TWO Warrnambool brothers out for a morning’s fishing had the ride of their life yesterday when an adult whale latched onto their anchor and towed them about 60 metres before they cut it free.
“It was a one-in-a-million chance,” Barry and Geoff Hose told The Standard.
“We were lucky we had so much rope attached otherwise it may have dragged us down.”
It will go down as one of the most memorable days in local fishing folklore. They were in Barry’s 16-foot Savage boat anchored about six kilometres off Warrnambool in about 50-metre-deep water with four rods baited for snapper and gummy shark.
The brothers left Warrnambool breakwater launching ramp shortly after 7am to take advantage of rare calm weather and had caught a few snapper when the drama unfolded.
“We saw a whale approaching in the distance headed in the direction of Logans Beach and then it disappeared,” Barry said.
“About five to 10 minutes later our boat suddenly took off.

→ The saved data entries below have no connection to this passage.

(** * multi-search: the credit ledger, the search strategies and the
      lifecycle supervisor

    A shallow embedding of [src/core/credits] (the [CreditManager] class and
    the [CreditStateProvider] interface it persists through), together with
    models of the strategy executor and of the container supervisor, and the
    properties of them that the specification states.

    Conventions of the embedding.
    - A JavaScript [number] is modelled as [Z]: quotas, costs and usage
      counters are integers, on which the arithmetic of the source is exact
      (below 2^53).
    - The object [CreditState], used as a dictionary from engine ids to usage
      records, is a [gmap string UsageRecord] of the records the object has
      of its own. A read [this.state[engineId]] that finds no own record is
      [undefined] only for a name that the object does not inherit from
      [Object.prototype]; [inherited] tells the names apart, and every
      property that rests on a missing record assumes a name that is not
      inherited.
    - The [Map<EngineId, EngineConfig>] of the manager is an association list
      in insertion order with the update discipline of [Map.prototype.set].
    - A method of a mutable object that may throw is a function from the
      object to an outcome and the object afterwards: the mutations made
      before a [throw] are kept.
    - The persistence provider stores snapshots by value, as the file backed
      provider of the interface's documentation does. *)

From Stdlib Require Import ZArith String List.
From stdpp Require Import gmap strings list fin_maps.
Import ListNotations.

Local Open Scope Z_scope.

(** ** Outcomes and the state-and-exception monad *)

Definition EngineId := string.

(** The [Error]s thrown by the ledger, and the failure of a persistence
    provider (whose message the provider chooses). *)
Inductive Error : Type :=
  | UnknownEngine (engineId : EngineId)
  | NoCreditRecord (engineId : EngineId)
  | PersistenceError (message : string).

Inductive Result (A : Type) : Type :=
  | Ok (value : A)
  | Throw (error : Error).
Arguments Ok {A} value.
Arguments Throw {A} error.

Definition M (S A : Type) : Type := S -> Result A * S.

Definition ret {S A} (a : A) : M S A := fun s => (Ok a, s).

Definition throw {S A} (e : Error) : M S A := fun s => (Throw e, s).

Definition bind {S A B} (c : M S A) (k : A -> M S B) : M S B :=
  fun s =>
    match c s with
    | (Ok a, s') => k a s'
    | (Throw e, s') => (Throw e, s')
    end.

Definition get {S} : M S S := fun s => (Ok s, s).

Definition put {S} (s : S) : M S unit := fun _ => (Ok tt, s).

Notation "'do' x <- c ; k" := (bind c (fun x => k))
  (at level 10, x name, c at level 100, k at level 200).
Notation "c ;; k" := (bind c (fun _ => k))
  (at level 100, k at level 200, right associativity).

“There had been a bit of a swell and at first I thought the boat movement was because of a strong wave.
“Then we realised it was the whale which must have hooked onto our anchor rope or the anchor itself.
“My old boat which normally only has a top speed of eight kilometres an hour suddenly was travelling at a speed of about 20 to 30 (km/h).

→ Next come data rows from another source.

(** X3. A listed name need not load: the file flow-flow-<name>.yaml is
    listed as <name>, every ["flow-"] being removed, not the first one only;
    without a file flow-<name>.yaml, [load_flow] does not find <name>. *)
Theorem list_flows_not_loadable self (flow_name : string) flow :
  config_dir self !! flow_file ("flow-" +:+ flow_name) = Some flow →
  contains "/" (flow_file ("flow-" +:+ flow_name)) = false →
  config_dir self !! flow_file flow_name = None →
  contains "flow-" flow_name = false →
  flow_name ∈ list_flows self ∧
  load_flow self flow_name =
    Raise (FileNotFoundError ("Flow not found: " +:+ flow_name)).
Proof.
  intros Hfile Hslash Hnone Habsent. split.
  - apply list_flows_names. exists ("flow-" +:+ flow_name).
    split; [eauto |]. split; [done |].
    by rewrite remove_all_prefix, remove_all_absent.
  - rewrite (load_flow_absent _ _ Hnone).
    destruct (flow_file_key_ok _ _ _ Hfile) as (_ & Hs & Hlong).
    unfold os_refuses. rewrite (too_long_flow_file _ _ Hs Hlong).
    by rewrite andb_false_r.
Qed.

(** X4. With a behaviour description whose [agents] entry is a sequence,
    [list_agents] returns a list exactly when every agent has an [id], and
    the list holds these ids in the declared order. *)
Theorem list_agents_ids self entries (agents ids : list yaml) :
  config_dir self !! "behavior.yaml" = Some (YMap entries) →
  dict_get "agents" entries = Some (YSeq agents) →
  list_agents self = Ok ids ↔
  Forall2 (λ a id, py_getitem a "id" = Ok id) agents ids.
Proof.
  intros Hfile Hagents. unfold list_agents. rewrite load_behavior_lookup.
  rewrite Hfile. unfold mbind, result_bind. simpl. rewrite Hagents. simpl.
  apply agent_ids_Ok.
Qed.

(** X5. The first agent without [id] makes [list_agents] raise
    [KeyError("id")], and a behaviour description without [agents] entry
    has no agent. *)
Theorem list_agents_missing self entries :
  config_dir self !! "behavior.yaml" = Some (YMap entries) →
  (dict_get "agents" entries = None → list_agents self = Ok []) ∧
  (∀ pre a_entries post ids,
     dict_get "agents" entries = Some (YSeq (pre ++ YMap a_entries :: post)) →
     agent_ids pre = Ok ids →
     dict_get "id" a_entries = None →
     list_agents self = Raise (KeyError "id")).
Proof.
  intros Hfile. unfold list_agents. rewrite load_behavior_lookup.
  rewrite Hfile. unfold mbind, result_bind. simpl. split.
  - by intros ->.
  - intros pre a_entries post ids -> Hpre Hid. simpl.
    by apply (agent_ids_no_id pre a_entries post ids).
Qed.

End ListingProperties.

(** ** Loading: properties *)

Lemma task_agent_map_of_app (pre rest : list yaml) (acc : gmap string yaml) :
  task_agent_map_of (pre ++ rest) acc =
  match task_agent_map_of pre acc with
  | Ok acc' => task_agent_map_of rest acc'
  | Raise e => Raise e
  end.
Proof.
  revert acc. induction pre as [| t pre IH]; intros acc; [done |].
  simpl. unfold mbind, result_bind.
  destruct (py_getitem t "id"); [| done].
  destruct (py_getitem t "agent"); [| done].
  destruct (as_hashable a); [| done]. apply IH.
Qed.

Lemma task_agent_map_of_lookup (tasks : list yaml) (acc tam : gmap string yaml)
    (tid : string) :
  task_agent_map_of tasks acc = Ok tam →
  tam !! tid =
  match last (omap (binding_of tid) tasks) with
  | Some a => Some a
  | None => acc !! tid
  end.
Proof.
  revert acc. induction tasks as [| t tasks IH]; intros acc.
  - by intros [= <-].
  - change (omap (binding_of tid) (t :: tasks))
      with (match binding_of tid t with
            | Some a => a :: omap (binding_of tid) tasks
            | None => omap (binding_of tid) tasks
            end).
    simpl. unfold mbind, result_bind, binding_of at 1.
    destruct (py_getitem t "id") as [id | e]; [| done].
    destruct (py_getitem t "agent") as [a | e]; [| done].
    destruct (as_hashable id) as [k | e] eqn:Hk; [| done].
    intros Hrest. rewrite (IH _ Hrest).
    destruct id as [| b | z | s | items | m]; simplify_eq/=; try done.
    destruct (String.eqb_spec s tid) as [-> | Hne].
    + rewrite last_cons.
      destruct (last (omap (binding_of tid) tasks)); [done |].
      by rewrite lookup_insert_eq.
    + destruct (last (omap (binding_of tid) tasks)); [done |].
      by rewrite lookup_insert_ne.
Qed.

Section LoadingProperties.
Context {World : Type} {layers_path : string}.
Variable clock : nat → Q.
Implicit Types (self : @FlowRunner World layers_path) (st : @rt World).

(** X6. [load_flow] returns a document exactly when the flow file is there
    and holds a mapping whose [steps] entry is missing, a sequence, a
    mapping or a string; what it returns is the content of the file. *)
Theorem load_flow_Ok self (flow_name : string) flow :
  load_flow self flow_name = Ok flow ↔
  config_dir self !! flow_file flow_name = Some flow ∧ loadable flow = true.
Proof.
  destruct (config_dir self !! flow_file flow_name) as [doc |] eqn:Hfile.
  2: { rewrite (load_flow_absent _ _ Hfile).
       split; [by destruct (os_refuses _ _) | by intros [? _]]. }
  rewrite (load_flow_present _ _ _ Hfile).
  unfold loadable, mbind, result_bind. split.
  - destruct doc as [| | | | | entries]; simpl; try done.
    destruct (dict_get "steps" entries) as [[| | | | |] |] eqn:Hsteps; simpl;
      try done; intros [= <-]; by rewrite Hsteps.
  - intros [[= ->] Hok].
    destruct flow as [| | | | | entries]; try done. simpl.
    by destruct (dict_get "steps" entries) as [[| | | | |] |].
Qed.

(** X7. What [load_flow] raises tells what is wrong: [FileNotFoundError]
    for a missing file, [OSError] for a missing file whose name the
    operating system refuses as too long, [AttributeError] for a document
    that is no mapping, [TypeError] for a [steps] entry that is null, a
    boolean or a number. *)
Theorem load_flow_Raise self (flow_name : string) e :
  load_flow self flow_name = Raise e →
  match e with
  | FileNotFoundError msg =>
      msg = "Flow not found: " +:+ flow_name ∧
      config_dir self !! flow_file flow_name = None
  | OSError errno =>
      errno = ENAMETOOLONG ∧
      config_dir self !! flow_file flow_name = None ∧
      os_refuses layers_path (flow_file flow_name) = true
  | AttributeError =>
      ∃ flow, config_dir self !! flow_file flow_name = Some flow ∧
              ∀ entries, flow ≠ YMap entries
  | TypeError =>
      ∃ entries v, config_dir self !! flow_file flow_name = Some (YMap entries) ∧
                   dict_get "steps" entries = Some v ∧
                   (v = YNull ∨ (∃ b, v = YBool b) ∨ ∃ z, v = YInt z)
  | KeyError _ => False
  end.
Proof.
  destruct (config_dir self !! flow_file flow_name) as [doc |] eqn:Hfile.
  2: { rewrite (load_flow_absent _ _ Hfile).
       destruct (os_refuses _ _); by intros [= <-]. }
  rewrite (load_flow_present _ _ _ Hfile).
  unfold mbind, result_bind.
  destruct doc as [| | | | | entries]; simpl;
    try (intros [= <-]; eexists; by split).
  destruct (dict_get "steps" entries) as [[| b | z | | |] |] eqn:Hsteps; simpl;
    try done; intros [= <-]; eexists entries, _;
    (split; [done | split; [exact Hsteps | eauto]]).
Qed.

(** X8. The task → agent map binds a task to the agent of the last entry of
    the behaviour description for it, and binds no other task. *)
Theorem task_agent_map_last_binding self entries (tasks : list yaml) tam
    (tid : string) :
  config_dir self !! "behavior.yaml" = Some (YMap entries) →
  dict_get "tasks" entries = Some (YSeq tasks) →
  load_task_agent_map self = Ok tam →
  tam !! tid = last (omap (binding_of tid) tasks).
Proof.
  intros Hfile Htasks. unfold load_task_agent_map. rewrite load_behavior_lookup.
  rewrite Hfile. unfold mbind, result_bind. simpl. rewrite Htasks. simpl.
  intros Hload. rewrite (task_agent_map_of_lookup tasks ∅ tam tid Hload).
  by destruct (last (omap (binding_of tid) tasks)).
Qed.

“Then it stopped and the rope went slack.
“I said to Geoff, ‘we should be right now, the rope’s probably dropped off’.
“When the rope went slack it was probably the whale coming towards the surface again.

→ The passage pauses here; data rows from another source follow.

(* ===== verification/Prelude.v ===== *)
(** * A verified model of the dpdk-net-core TCP stack

    dpdk-net-core (src/crates/dpdk-net-core/src/) is a user-space TCP/IPv4 client stack
    on top of DPDK: one engine, polled by one application thread, that owns its
    connections, a timing wheel, an event queue and references to the driver's packet
    buffers.  This library translates the stack into executable Rocq functions and proves
    what makes it correct, from the sequence-number comparisons up to the statement that
    no sequence of calls and received packets makes the engine panic, break its
    invariant or lose count of a packet reference.

    ** Conventions

    Machine integers are [Z] with the wrap-around written out ([wadd32], [u16], ...);
    arithmetic that Rust leaves to the overflow check of the build is modelled as the
    release build computes it.  Bytes are lists of [Z].  A panic (an index out of range, an
    [unwrap] of nothing, an assertion) is [None] of the outer [option]; an error the code
    returns is [Err] of [result].  [x <| f := v |>] is a field assignment.  A call on a
    packet buffer is a value of [MbufOp], so a function returns the calls it makes; the class
    [Owner] says which references a value holds, and the conservation theorems relate
    the two.

    ** Parts

    - Arithmetic and bytes: [Prelude] (record update, automation, list lemmas), [Bytes]
      (big-endian reads and writes), [Text] (the string operations of the standard library
      that the sources use), [Seq] (tcp_seq.rs).
    - Wire formats: [Ip] (l2.rs, l3_ip.rs), [Options] (tcp_options.rs), [Output]
      (tcp_output.rs), [Segment] (parse_segment of tcp_input.rs), [Arp] (arp.rs), [Icmp]
      (icmp.rs).
    - State machines of a connection: [Sack] (tcp_sack.rs), [Mbuf] (mempool.rs),
      [Linearize] (the copy of a packet chain, lib.rs), [Reassembly]
      (tcp_reassembly.rs), [Retrans] (tcp_retrans.rs), [Rtt] (tcp_rtt.rs,
      rtt_histogram.rs), [Rack] (tcp_rack.rs), [Tlp] (tcp_tlp.rs), [Conn] (tcp_conn.rs).
    - Segment processing: [Input] is [dispatch] and the handlers of tcp_input.rs, one
      definition per block of the source.  [Receive] specifies the data path, [Dispatch]
      and [DispatchFrame] say what each handler may change, [InputSpec] has the
      properties of one segment, [Stream] what a run of segments delivers.
    - Services of the engine: [TimerWheel] (tcp_timer_wheel.rs), [FlowTable]
      (flow_table.rs), [Events] (tcp_events.rs), [Readable] (the pop loop of
      deliver_readable), [AckBuild] (the pure helpers of engine.rs), [Iss] (iss.rs,
      siphash24.rs), [Fault] and [FaultConfig] (fault_injector.rs and its configuration),
      [Counters] (the groups and the registry of names of counters.rs).
    - The engine: [Engine] has its state and the state monad its methods run in,
      [EngineTx] transmission, transitions and close, [EngineTimers] retransmission, the
      timer handlers, forced close, the TIME_WAIT reaper and ARP probing, [EngineRx] the
      receive path from the frame to the outcome of a segment, [EngineApi] connect, send,
      events and [poll_once].  Each method of engine.rs is one definition of the same
      name; a block of a long method that has a name here says so in its comment.
    - The engine's proofs: [EngineInv] defines triples, the invariant [inv] and the
      ledger of references; [EngineSafe], [EngineStep] and [EngineLoop] prove one rule
      per operation; [EngineSend] says what a send and a retransmission put on the wire;
      [EngineSpec] has the properties and an evaluated session; [Connect] what an active
      open leaves behind; [EndToEnd] joins a sending engine to a receiving connection.
    - The listening side (feature test-server): [Listen] (test_server.rs and the slot
      table), [EngineListen] the passive open, [Server] the calls only that build has and
      the sessions mixed of them, [Backlog] and [EngineBacklog] the correspondence of busy
      slots and half-open connections, [ServerBacklog] a Hoare logic that carries it through
      every call, [ServerSpec] the properties and an evaluated handshake of two engines,
      [TestPacket] the packet builders and readers its tests script a peer with.
    - The injection of received packets (feature test-inject): [Inject].
    - Start and end: [ProcFiles] (the readers of /proc in arp.rs and iss.rs), [Clock]
      (clock.rs), [Nic] (ena_xstats.rs, llq_verify.rs, wc_verify.rs, eal_init), [Bringup]
      (Engine::new: validation, packet pools, negotiation of the offloads, port start) in a
      monad that records every call on the driver, [Lifetime] (Drop for Engine).
    - The C interface: [CApi] (crates/dpdk-net), one definition per extern "C" function.
    - Beside the stack: [Normalize] (normalize.rs of tools/bench-vs-linux), which rewrites
      captures of two stacks so that their bytes can be compared, and [NormalizeSpec];
      [Workload] (workload.rs and attribution.rs of tools/bench-e2e), the round trips a
      benchmark makes with an engine; [Oracle] and [Scenario] (tools/layer-h-correctness),
      the watch over a connection, the matrix of scenarios and one scenario from connect to
      verdict.  [Observe] says what an operation of the engine leaves alone.

    ** How the parts interact

    [poll_once] takes a burst, and for each packet runs l2_decode, ip_decode, tcp_input:
    parse, look the 4-tuple up in the flow table, take a reference to the packet,
    [dispatch] on the connection, give the reference back unless the outcome says it was
    kept, then act on the outcome (counters, RACK retransmissions, pruning and timers,
    state change, ACK or reset, events, removal).  The timer wheel then fires into the
    timer handlers, the reaper frees connections in TIME_WAIT and the pending ring goes to
    the driver.  [dispatch] is a function of the connection and the segment; the engine
    never looks inside it, and the proofs of the engine use only [conn_ok] and the
    frame lemmas of [DispatchFrame].

    ** What the theorems show

    - The engine as a whole: [EngineSpec.engine_never_panics] and
      [EngineSpec.engine_conserves_refs], over arbitrary call sequences, bursts and answers of
      the driver; [send_bytes_exact], [connect_exact], [transition_conn_exact],
      [reap_time_wait_exact].
    - The whole life: [Lifetime.engine_lifetime] and, through the C interface and from any C
      configuration, [CApi.c_lifetime]: creation, any session of calls and destruction run
      without a panic and give back every packet reference and every pool.
      [Bringup.engine_create_error] says what a failed creation leaves, and
      [c_connect_exact], [c_send_exact], [c_poll_exact], [c_timer_roundtrip] what the C
      caller is told.
    - End to end: [EndToEnd.sent_bytes_are_read], what the application of one engine sends,
      carried by a network that loses, repeats and reorders frames, is read by the other side
      as a prefix of it; [send_puts_bytes_on_wire] and [retransmission_resends] describe
      the frames of a send and of a retransmission byte for byte.
    - The listening side: [ServerSpec.server_sessions], over any session the engine does not
      panic and every listener that waits waits for a connection that is there;
      [ServerSpec.inbound_syn_exact] says what a SYN does, case by case.
    - A connection: [Stream.connection_refines_stream], for any run of segments of a peer
      that writes a stream, lost, repeated or reordered, the application is handed a
      prefix of it.
    - One segment: [InputSpec.dispatch_delivers_stream] (what is appended is the next bytes
      of the stream), [dispatch_invariant], [dispatch_conserves_refs],
      [dispatch_transition] (the transitions are those of the TCP diagram),
      [dispatch_inert] (a rejected segment changes nothing).
    - Data structures against a simpler specification: reassembly against the stream,
      SACK against a set of sequence numbers, the wheel against a set of deadlines, the
      flow table against two maps, the event queue against a window over what was
      pushed, the delivery loop against [firstn].
    - Wire formats: frames, options and ARP round-trip; the decoders accept only what
      their checks promise; the checksum is RFC 1071's and the hash is SipHash-2-4.  The
      /proc readers find what a lookup in the printed table would find.
    - Capture normalisation: [NormalizeSpec.canonicalize_exact] (total, every frame rewritten,
      checksums the stack accepts), [canonicalize_idempotent], and
      [canonicalize_same_traffic]: what differs only in freely chosen numbers becomes equal.
    - The tools around an engine: [Workload.workload_never_panics] and
      [Scenario.scenario_sound], every run ends in order and a pass means the counters moved
      as the row says; [Oracle.fsm_replay_exact], [gate_exact], [Scenario.pre_flight_suffices],
      [partition_exact]; [Workload.attribution_sums], the buckets of a round trip against
      its time.
    - Around these, [Counters.registry_exact] and [names_exact] (the names are the atomics),
      [FaultConfig.fault_config_roundtrip], [Inject.inject_chain_conserves],
      [TestPacket.script_packets].
    - Where the code does not do what it means to, the behaviour is a theorem as well:
      [in_flight_released_only_on_timeout], [closing_ack_keeps_in_flight],
      [multi_segment_payload_dropped], [fin_accepted_when_full],
      [unsent_ack_completes_close], [advertised_window_not_accepted],
      [stale_llq_verdict], [conn_stats_ignore_flight], [wide_handle_aliases],
      [syn_ack_offers_peer_mss], [server_build_never_transmits],
      [scenario_hides_transitions].

    ** Outside the source

    What DPDK, the clock, the process's random sources and the NIC answer is the class
    [Engine.Platform]: a function of the number of the request, so no two answers are
    assumed related.  Statements that need more say so ([driver_ready], [packet_ok]).
    What the driver, the files and the processor answer during bring-up is the class
    [Bringup.Bringup].  The configuration of a running engine is the class [EngineConfig],
    which [running_config] fills from what the caller gave; [config_ok] is what
    validation leaves.  Floating point (the rates of the fault injector) appears
    only as the outcome of the comparisons made with it, and its reader as a parameter.

    ** Fuel

    Recursion follows the data wherever the loop does.  Elsewhere: [parse_loop] takes the
    length of the options plus one, and every turn moves past a byte
    ([parse_options_total]); [fold_carries] takes two rounds, shown sufficient in [Ip];
    [ws_shift_loop] counts the fourteen shifts of its guard; [sip_words] and [send_loop]
    take the length of their input, every turn consuming a byte
    ([siphash24_is_reference], [send_bytes_exact]), and so do the option walkers of
    [Normalize]; the wheel's [advance] follows the
    bound of 2048 ticks in its source.  A loop that ends with the wall clock ([Workload],
    [Scenario]) recurses over what each of its turns meets, and running out of turns is a
    result of its own; the drains in it take the length of the queue plus one.

    ** Not modelled

    The builds under obs-none and the bench features; the redirection of the log stream
    around eal_init, whose captured text is an argument; counters that only report (the
    model records every bump the engine's logic makes); the bindings; the other tools, and of
    the correctness gate the command line, netem and the reports, which drive remote hosts
    and write files.  Memory
    itself is not modelled beyond the bytes of packet buffers: pointer validity is the
    contract of DPDK and of the C caller. *)

From stdpp Require Export base list numbers option gmap.
From Stdlib Require Export ZArith Lia.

“You could see the boils in the water from its tail movement.
“But then it took off again heading towards the coast and we had to cut the rope.
“It seemed to be in a bit of a hurry.
“There would have been 50 fathoms of 10 millimetre rope attached to the anchor.
“Fortunately having that amount of rope meant there was less chance of us being pulled under the water.”
Barry, a 72-year-old retired professional fisherman, said he had seen hundreds of whales during his 22-year career in Victoria and Western Australia, but had never heard of one of the ocean giants tangling with an anchor in Australian waters.
He said he believed yesterday’s whale was a southern right, which frequent the south-west coastline during winter. “It didn’t fully surface when it was near us, but you could see it was a dark colour,” he said.
Geoff, a retired upholsterer who often accompanies his brother on fishing trips off Warrnambool, said he got a “bit of a fright”.
“Whales have certainly got a bit of power,” he said.
The brothers hope they’ll also get lucky in Tattslotto.